### WHAT YOU NEED TO DO:
Of the lines below, write out exactly those from the line with "(** The six" through the line with "(endpoint : string)", both included, and skip the rest.

Data entries
(** The states a program can bring a handler to: it constructs the object,
    then calls its methods in any order; a call that raises still leaves the
    object as it was when the exception left the method. *)
Inductive reachable (env : Env) : State -> Prop :=
| reach_new b u p k w o w' :
    new env b u p k w = (Return o, w') ->
    reachable env {| self := o; world := w' |}
| reach_authenticate s u p :
    reachable env s -> reachable env (snd (_authenticate env u p s))
| reach_refresh_token s :
    reachable env s -> reachable env (snd (refresh_token env s))
| reach_get_data s endpoint :
    reachable env s -> reachable env (snd (get_data env endpoint s)).

(** One step of a program: the construction of the object, or one method
    call on a state the program has reached. *)
Inductive step (env : Env) : State -> State -> Prop :=
| step_new b u p k w o w' :
    new env b u p k w = (Return o, w') ->
    step env {| self := blank; world := w |} {| self := o; world := w' |}
| step_authenticate s u p :
    reachable env s -> step env s (snd (_authenticate env u p s))
| step_refresh_token s :
    reachable env s -> step env s (snd (refresh_token env s))
| step_get_data s endpoint :
    reachable env s -> step env s (snd (get_data env endpoint s)).

(** The program went from [s1] to [s] by steps that each left the four
    attributes as they were. *)
Inductive untouched (env : Env) : State -> State -> Prop :=
| untouched_here s : untouched env s s
| untouched_step s1 s s' :
    untouched env s1 s -> step env s s' ->
    tracked (self s') = tracked (self s) ->
    untouched env s1 s'.

(** The state a stored token is found in: one step of the program installed
    token, expiry, issue time and [Authorization] header together, and no
    step since has touched any of the four. *)
Definition consistent (env : Env) (s : State) : Prop :=
  forall tok, token (self s) = Some tok ->
    exists s0 s1,
      step env s0 s1 /\ installs env s0 s1 /\ untouched env s1 s.

(** [get_data] called for each endpoint of a list, whatever each call
    returns or raises. *)
Fixpoint fetch_all (env : Env) (endpoints : list string) (s : State) : State :=
  match endpoints with
  | [] => s
  | e :: rest => fetch_all env rest (snd (get_data env e s))
  end.

(** ** Sample environments *)

(** Headers of a fresh session of requests 2.31. *)
Definition stock_headers : gmap string string :=
  {[ "User-Agent" := "python-requests/2.31.0";
     "Accept-Encoding" := "gzip, deflate";
     "Accept" := "*/*";
     "Connection" := "keep-alive" ]}.

(** An environment that follows a script: the clock shows [times] (whole
    seconds) in turn (then stays at 0), the server gives [answers] in turn
    (then the connection fails). *)
Definition scripted (times : list Z) (answers : list (option Response)) : Env :=
  {| urandom := fun _ => Byte.xa7;
     clock := fun i => float_of_Z (nth i times 0);
     transport := fun i _ => nth i answers None;
     fresh_headers := stock_headers |}.

Definition granted (tok : string) (seconds : Z) : Response :=
  {| status_code := 200;
     text := "(token grant)";
     parsed := Some (JObj [("success", JBool true); ("token", JStr tok);
                           ("expires_in", JNum seconds);
                           ("username", JStr "emma")]) |}.

Definition declined : Response :=
  {| status_code := 200;
     text := "(declined)";
     parsed := Some (JObj [("success", JBool false)]) |}.

Definition broken (code : Z) : Response :=
  {| status_code := code; text := "boom"; parsed := None |}.

Definition widgets : Response :=
  {| status_code := 200;
     text := "[1, 2]";
     parsed := Some (JArr [JNum 1; JNum 2]) |}.

(** A client logged in at time 1000 with a token valid for 3600 seconds;
    [times] and [answers] script what follows the login. *)
Definition logged_in (times : list Z) (answers : list (option Response))
    : outcome APIHandler * World :=
  new (scripted (1000 :: times) (Some (granted "t0" 3600) :: answers))
      (Some "http://127.0.0.1:8000") (Some "emma") (Some "pw") None genesis.

(** A client built from an API key alone. *)
Definition keyed (base : option string) (answers : list (option Response))
    : outcome APIHandler * World :=
  new (scripted [] answers) base None None (Some "key-1") genesis.

(** The state in which a method of a constructed object is called. *)
Definition state_of (built : outcome APIHandler * World) : State :=
  match built with
  | (Return o, w) => {| self := o; world := w |}
  | (Raise _, w) => {| self := blank; world := w |}
  end.

(** ** What the further properties speak about *)

(** A character of 0-9 or a-f. *)
Definition is_hex (c : ascii) : bool := contains c "0123456789abcdef".

(** The six bytes [os.urandom(6)] yields in world [w]. *)
Definition entropy_bytes (env : Env) (w : World) : list Byte.byte :=
  List.map (fun i => urandom env (entropy w + i)%nat) (seq 0 6).

(** The session as [__init__] leaves it before it looks at the identity. *)
Definition fresh_session (env : Env) : Session :=
  {| headers := fresh_headers env;
     default_headers := Some {[ "accept: application/json" ]} |}.

(** The request [get_data] builds. *)
Definition data_request (sess : Session) (base : option string)
    (endpoint : string) : Request :=
  {| method := GET;
     url := py_str (of_arg base) +:+ "/api/" +:+ endpoint;
     body := None;
     sent_headers := headers sess |}.

(** What construction fixes for the life of the object: a session, a base
    URL (possibly None) and a client id of twelve hex characters. *)
Definition constructed (o : APIHandler) : Prop :=
  is_Some (session o) /\
  is_Some (base_url o) /\
  exists cid,
    client_id o = Some cid /\
    String.length cid = 12%nat /\
    Forall (fun c => is_hex c = true) (list_ascii_of_string cid).

(** The token bookkeeping of an object, as one value. *)
Definition bookkeeping (o : APIHandler)
    : option json * option json * option float * option Session :=
  (token o, token_expiry o, token_issue_time o, session o).

(** * Properties *)

(** Symbolic execution of the methods: unfold the monad and the attribute
    accesses, leaving arithmetic, strings and header maps alone. *)
Ltac run :=
  cbv [new __init__ _authenticate refresh_token get_data headers_update
       getattr setattr raise time os_urandom send json_of get as_float
       mbind mret M_bind M_ret];
  cbn [self world session client_id base_url authResult api_key username
       password data request token token_expiry token_issue_time toReturn
       current_time refresh_request entropy reads exchanges headers
       default_headers fst snd
       set_session set_client_id set_base_url set_authResult set_api_key
       set_username set_password set_data set_request set_token
       set_token_expiry set_token_issue_time set_toReturn set_current_time
       set_refresh_request blank].

(** One step: settle the first test whose subject is known or can be split
    into cases, then execute again. *)
Ltac settle :=
  match goal with
  | H : ?x = _ |- context [match ?x with _ => _ end] => rewrite H
  | |- context [match ?x with _ => _ end] =>
      lazymatch x with
      | match _ with _ => _ end => fail
      | (match _ with _ => _ end) _ => fail
      | _ => destruct x eqn:?
      end
  end.

Ltac exec := run; repeat (settle; run).

Example py_str_samples :
  py_str (JStr "abc") = "abc" /\ py_str JNull = "None" /\
  py_str (JNum 3600) = "3600" /\
  py_str (JObj [("a", JArr [JBool true; JStr "x"]); ("b", JNum (-1))])
  = "{'a': [True, 'x'], 'b': -1}".
Proof. repeat split; reflexivity. Qed.

(** The client id is twelve characters long. *)
Lemma hex_length bs : String.length (hex bs) = (2 * List.length bs)%nat.
Proof. induction bs as [|b bs IH]; simpl; lia. Qed.

Lemma starts_with_refl p : starts_with p p = true.
Proof.
  induction p as [|c p IH]; [reflexivity|].
  cbn [starts_with]. rewrite Ascii.eqb_refl. exact IH.
Qed.

(** The text put last into a message occurs in it. *)
Lemma mentions_tail pre n : mentions n (pre +:+ n) = true.
Proof.
  induction pre as [|c pre IH].
  - change (EmptyString +:+ n) with n.
    destruct n as [|c n]; [reflexivity|].
    cbn [mentions]. rewrite starts_with_refl. reflexivity.
  - change (String c pre +:+ n) with (String c (pre +:+ n)).
    cbn [mentions]. rewrite IH. apply orb_true_r.
Qed.

(** ** Construction *)

(** C1 as stated fails on the code: with a username, a password and an API
    key all supplied, the constructor raises nothing; it logs in with the
    credentials, so one request has been sent when it returns. *)
Lemma both_identities_log_in :
  let built :=
    new (scripted [1000] [Some (granted "t0" 3600)])
        (Some "http://127.0.0.1:8000") (Some "emma") (Some "pw")
        (Some "key-1") genesis in
  (exists o, fst built = Return o /\ token o = Some (JStr "t0")) /\
  List.length (exchanges (snd built)) = 1%nat /\
  ~ (exists msg w, built = (Raise (ValueError msg), w) /\ exchanges w = []).
Proof.
  vm_compute. split; [|split].
  - eexists. split; reflexivity.
  - reflexivity.
  - intros (msg & w & H & _). discriminate H.
Qed.

(** C1, amended.  The identity check of [__init__]: when the credential
    pair is incomplete and no API key is given, the constructor raises
    ValueError (the configuration error of the specification) and no
    request has been sent; when username and password are both given they
    take precedence, and an API key given with them makes no difference. *)
Theorem init_identity_check env b u p k w :
  (truthy (of_arg u) && truthy (of_arg p) = false ->
   truthy (of_arg k) = false ->
   exists msg w',
     new env b u p k w = (Raise (ValueError msg), w') /\
     exchanges w' = exchanges w) /\
  (truthy (of_arg u) && truthy (of_arg p) = true ->
   new env b u p k w = new env b u p None w).
Proof.
  split.
  - intros Hc Hk. run. rewrite Hc, Hk.
    destruct (truthy (of_arg u) || truthy (of_arg p)); eauto.
  - intros Hc. run. rewrite Hc. reflexivity.
Qed.

(** Both halves at work: no argument at all, and all three identity arguments
    against a server that grants the login. *)
Lemma init_identity_check_witness :
  (exists msg w',
     new (scripted [] []) None None None None genesis
     = (Raise (ValueError msg), w') /\ exchanges w' = exchanges genesis) /\
  new (scripted [1000] [Some (granted "t0" 3600)]) None (Some "emma")
      (Some "pw") (Some "key-1") genesis
  = new (scripted [1000] [Some (granted "t0" 3600)]) None (Some "emma")
        (Some "pw") None genesis.
Proof.
  split.
  - apply (init_identity_check (scripted [] []) None None None None genesis);
      reflexivity.
  - apply (init_identity_check (scripted [1000] [Some (granted "t0" 3600)])
             None (Some "emma") (Some "pw") (Some "key-1") genesis);
      reflexivity.
Defined.
Definition push_kwargs (self : Provider) : gmap string string :=
  match options self !! "git_push_branch" with
  | Some b => <["branch" := b]> ∅
  | None => ∅
  end.

(** The three mutating methods have one shape: the inherited method,
    then [_commit] when it reported success. *)
Definition then_commit (env : Env) (mutation : Provider → bool * Provider)
    : M Provider bool :=
  let* result := (λ self, let '(b, self') := mutation self in (Ret b, self')) in
  if result : bool then _commit env else ret result.

(** What a clone made in this call is given: the directory of the
    session and the branch option. *)
Definition session_dir (env : Env) (self : Provider) : string :=
  default (mkdtemp env) (temp_dir self).

Definition clone_kwargs (self : Provider) : gmap string string :=
  match options self !! "git_branch" with
  | Some b => <["branch" := b]> ∅
  | None => ∅
  end.

Definition clone_reply (env : Env) (self : Provider)
    : outcome (list Commit * gmap string string) :=
  clone_from env (options self !! "git_repo") (session_dir env self)
    (clone_kwargs self).

(** The repository of the session after a call: the one it had, or the
    one the call cloned. *)
Definition repo_after (env : Env) (self : Provider) : option Repo :=
  match repo self with
  | Some r => Some r
  | None =>
      match clone_reply env self with
      | Ret (history, git_dir) =>
          Some (cloned (session_dir env self) history git_dir)
      | Raise _ => None
      end
  end.

(** Every file the call opened was opened for reading. *)
Definition opened_read_only (e : Event) : Prop :=
  match e with
  | EvOpen _ mode => mode = "rt"
  | _ => True
  end.

(** The zone-file path a session stores when it creates its directory. *)
Definition zone_path (env : Env) (self : Provider) : string :=
  posixpath.join (mkdtemp env)
    [PathResolver.resolve (options self !! "git_path") (domain self)].


(** The name of a directory as [TemporaryDirectory] gives it: not empty
    and without a separator at its end. *)
Definition plain_dir (d : string) : Prop :=
  d ≠ "" ∧ ∀ d', d ≠ d' +:+ "/".

(** The sessions a provider can be in.  Before its first
    [_authenticate] it has neither directory nor clone; from then on it
    has a directory, its zone-file path is the resolved path in that
    directory, and its clone, if it has one, is in that directory. *)
Definition well_formed (self : Provider) : Prop :=
  match temp_dir self with
  | None => repo self = None
  | Some d =>
      plain_dir d
      ∧ filename self
        = Some (d +:+ "/" +:+
                PathResolver.resolve (options self !! "git_path") (domain self))
      ∧ ∀ r, repo self = Some r → working_tree_dir r = d
  end.

(** A sequence of [_authenticate] calls on one instance, each with what
    the outside world answers during it. *)
Definition authenticate_all (cwd : string) (envs : list Env)
    (self : Provider) : Provider :=
  foldl (λ s env, (_authenticate cwd env s).2) self envs.

End Session.

(** A small repository and its surroundings, for the statements below that
    speak of one session. *)
Module Examples.
Import GitProvider Session.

### OUTPUT OF THE EXERCISE:
(** The six bytes [os.urandom(6)] yields in world [w]. *)
Definition entropy_bytes (env : Env) (w : World) : list Byte.byte :=
  List.map (fun i => urandom env (entropy w + i)%nat) (seq 0 6).

(** The session as [__init__] leaves it before it looks at the identity. *)
Definition fresh_session (env : Env) : Session :=
  {| headers := fresh_headers env;
     default_headers := Some {[ "accept: application/json" ]} |}.

(** The request [get_data] builds. *)
Definition data_request (sess : Session) (base : option string)
    (endpoint : string) : Request :=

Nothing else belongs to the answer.